Showing posts with label Matt Dillon. Show all posts
Showing posts with label Matt Dillon. Show all posts

Sunday, March 8, 2015

Singles




SINGLES
(PG-13, Warner Bros. Pictures, 99 mins., theatrical release date: September 18, 1992)

A decade after his Fast Times at Ridgemont High script charted teenage wildlife with smarts and sensitivity, Cameron Crowe came further of age with Singles. This was his sophomore effort as writer/director after Say Anything, which found Crowe in a memorable position in terms of 1980s youth cinema.
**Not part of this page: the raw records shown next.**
(** * libvirt_admin_generated_typedefs.h: the version-gated admin typedefs

    The verified object is the generated C header
    [vendor/libvirt.org/go/libvirt/libvirt_admin_generated_typedefs.h].
    Its whole behaviour happens in the C preprocessor and in the
    declaration pass of the compiler, so the development embeds

    - the header itself, directive by directive and token by token,
    - the part of the preprocessor the header exercises ([#pragma once],
      [#if] / [#endif], function-like macro calls, [#include]),
    - the typedef declarations that survive preprocessing and the symbol
      table the compiler builds from them,

    and proves the properties of the header over that embedding. *)

From stdpp Require Import base gmap strings list.

Open Scope string_scope.
Open Scope N_scope.
Open Scope list_scope.

(** ** Results of a translation phase *)

Inductive error : Set :=
| EBadCondition      (* the controlling expression of an #if is not a constant expression *)
| EBadMacroCall      (* macro invoked with the wrong number or shape of arguments *)
| EUnbalancedEndif   (* #endif without #if *)
| EUnterminatedIf    (* end of file inside a conditional group *)
| EMissingFile       (* #include of a file that does not exist *)
| EIncludeDepth      (* #include nested too deeply *)
| ESyntax            (* a line that is not one of the declarations modelled *)
| EUnknownType (name : string)    (* use of an undeclared type name *)
| ERedefinition (name : string).  (* a second definition of a typedef name *)

Inductive result (A : Type) : Type :=
| Ok (a : A)
| Err (e : error).
Arguments Ok {A} a.
Arguments Err {A} e.

#[global] Instance result_ret : MRet result := fun _ a => Ok a.

#[global] Instance result_bind : MBind result := fun _ _ k r =>
  match r with
  | Ok a => k a
  | Err e => Err e
  end.

Definition of_option {A : Type} (e : error) (o : option A) : result A :=
  match o with
  | Some a => Ok a
  | None => Err e
  end.

(** ** Preprocessing tokens and lines *)

Module Cpp.

Inductive token : Set :=
| TIdent (s : string)   (* identifier or keyword *)
| TNum (n : N)          (* integer constant *)
| TLParen
| TRParen
| TComma
| TBang
| TStar
| TSemi.

Inductive line : Set :=
| DPragmaOnce                  (* #pragma once *)
| DIf (cond : list token)      (* #if cond *)
| DEndif                       (* #endif *)
| DInclude (file : string)     (* #include "file" *)
| Text (toks : list token).    (* any line that is not a directive *)

#[global] Instance token_eq_dec : EqDecision token.
Proof. solve_decision. Defined.

#[global] Instance line_eq_dec : EqDecision line.
Proof. solve_decision. Defined.

(** A function-like macro of the build environment.  Only macros that are
    invoked on integer constants and expand to an integer constant are
    modelled; the macro is then its arity and the value it computes. *)
Inductive macro : Type :=
| FunMacro (arity : nat) (value : list N -> N).

Abbreviation macros := (gmap string macro).
Abbreviation files := (gmap string (list line)).

(** Macro expansion of a token sequence.  An identifier naming a
    function-like macro is replaced, together with its parenthesised
    arguments, when it is followed by [(]; every other token is kept. *)
Fixpoint expand (env : macros) (toks : list token) : option (list token) :=
  match toks with
  | [] => Some []
  | TIdent s :: rest =>
      match env !! s, rest with
      | Some (FunMacro n f), TLParen :: rest' => call_args env n f [] rest'
      | _, _ => cons (TIdent s) <$> expand env rest
      end
  | t :: rest => cons t <$> expand env rest
  end
with call_args (env : macros) (n : nat) (f : list N -> N) (acc : list N)
       (toks : list token) : option (list token) :=
  match toks with
  | TNum a :: TComma :: rest => call_args env n f (acc ++ [a]) rest
  | TNum a :: TRParen :: rest =>
      if decide (length (acc ++ [a]) = n)
      then cons (TNum (f (acc ++ [a]))) <$> expand env rest
      else None
  | _ => None
  end.

(** After expansion, in an [#if], every remaining identifier is replaced by
    the constant 0. *)
Definition zero_ident (t : token) : token :=
  match t with
  | TIdent _ => TNum 0
  | _ => t
  end.

(** The constant expressions of the header: integer constants, logical
    negation and parentheses.  The parser returns the value together with
    the tokens it did not consume. *)
Fixpoint parse_unary (toks : list token) : option (N * list token) :=
  match toks with
  | TNum n :: rest => Some (n, rest)
  | TBang :: rest =>
      match parse_unary rest with
      | Some (v, r) => Some (if v =? 0 then 1 else 0, r)
      | None => None
      end
  | TLParen :: rest =>
      match parse_unary rest with
      | Some (v, TRParen :: r) => Some (v, r)
      | _ => None
      end
  | _ => None
  end.

(** The controlling expression of an [#if]: expand, zero the identifiers
    left over, parse; tokens left after the expression are an error. *)
Definition eval_if (env : macros) (cond : list token) : result bool :=
  ts ← of_option EBadMacroCall (expand env cond);
  match parse_unary (zero_ident <$> ts) with
  | Some (v, []) => Ok (negb (v =? 0))
  | _ => Err EBadCondition
  end.

(** State of the preprocessor across files: the files marked
    [#pragma once] and the lines emitted so far (in order). *)
Record pp_state : Type := PPState {
  once : gset string;
  out : list (list token)
}.

Definition mark_once (file : string) (st : pp_state) : pp_state :=
  PPState ({[ file ]} ∪ once st) (out st).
Fast Times broke through among 1982's rut of smut by establishing a diverse, identifiable trajectory through senior year for its coterie of characters, finding wry dignity among the humiliations of crashed cars, sexual follies and apathetic pep rallies. And as teen movies grew more sophisticated, Crowe closed the decade out with the bittersweet Say Anything and eclipsed John Hughes in the process.
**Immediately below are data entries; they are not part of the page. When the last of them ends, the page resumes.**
(** A whole sequence at the head of a string is turned into a string that
    [str.upper] keeps. *)
Lemma unit_fixed c r :
  (utf8_len c ≤ length (c :: r))%nat →
  fixed_from (upper_unit (take (utf8_len c) (c :: r))) 0 = true.
Proof.
  intros Hlen. pose proof (utf8_len_pos c) as Hpos.
  destruct (decide (utf8_len c = 1%nat)) as [H1|H1].
  { rewrite H1. cbn [take upper_unit]. by apply ascii_unit_fixed. }
  remember (take (utf8_len c) (c :: r)) as u eqn:Hu.
  assert (Hul : length u = utf8_len c) by (subst u; rewrite length_take; lia).
  destruct (utf8_len c) as [|[|n]] eqn:Hn; [lia|lia|].
  cbn [take] in Hu. destruct r as [|c2 r]; [cbn in Hlen; lia|].
  cbn [take] in Hu. subst u. cbn [upper_unit].
  destruct (assoc _ UPPER_TABLE) as [v|] eqn:Hassoc.
  - by apply assoc_UPPER_TABLE in Hassoc as [_ Hv].
  - cbn [fixed_from]. rewrite Hn. cbn [take]. cbn [length] in Hul.
    assert (Htake : take n (take n r) = take n r)
      by (rewrite take_take; f_equal; lia).
    rewrite Htake. cbn [upper_unit]. rewrite Hassoc.
    rewrite bool_decide_eq_true_2 by done. cbn [andb].
    apply andb_true_iff. split.
    + apply Nat.leb_le. cbn [length]. lia.
    + apply fixed_from_all. cbn [length]. lia.
Qed.

(** A sequence that the end of the string cuts short is kept. *)
Lemma truncated_unit c r :
  (length (c :: r) < utf8_len c)%nat → upper_unit (c :: r) = c :: r.
Proof.
  intros Hlen. destruct r as [|c2 r].
  - cbn [upper_unit]. f_equal. apply ascii_upper_lead. cbn in Hlen. lia.
  - cbn [upper_unit].
    destruct (assoc _ UPPER_TABLE) as [v|] eqn:Hassoc; [|done].
    apply assoc_UPPER_TABLE in Hassoc as [Hkey _]. unfold key_ok in Hkey.
    rewrite String.list_ascii_of_string_of_list_ascii in Hkey.
    apply andb_true_iff in Hkey as [_ Hkey%Nat.eqb_eq]. lia.
Qed.

Lemma upper_from_idem l : upper_from (upper_from l 0) 0 = upper_from l 0.
Proof.
  remember (length l) as n eqn:Hn. revert l Hn.
  induction n as [n IH] using lt_wf_ind. intros [|c r] Hn; [done|].
  rewrite upper_from_cons.
  destruct (decide (utf8_len c ≤ length (c :: r))%nat) as [Hlen|Hlen].
  - rewrite (fixed_from_app _ 0) by (by apply unit_fixed).
    cbn [drop]. f_equal.
    apply (IH (length (drop (utf8_len c) (c :: r)))); [|done].
    rewrite length_drop. pose proof (utf8_len_pos c). cbn [length] in *. lia.
  - rewrite take_ge, drop_ge by lia. rewrite app_nil_r.
    rewrite truncated_unit by lia.
    rewrite upper_from_cons, take_ge, drop_ge by lia.
    by rewrite app_nil_r, truncated_unit by lia.
Qed.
Crowe's most endearing quality as a writer by the 1990s was his propensity for humanist naturalism. He didn't opt for cheap melodramatics and listened to the hearts of his youthful protagonists with brotherly concern. The dialogue felt authentic, the sticky situations were handled with grace and the performances he oversaw proved star-making, even if the names of few would fade over time (Judge Reinhold, Ione Skye). Crowe treated both Jeff Spicoli's stoned surfer philosophy and Lloyd Dobler's wounded romanticism with unbiased empathy, and almost everything else in between just felt more facile by comparison.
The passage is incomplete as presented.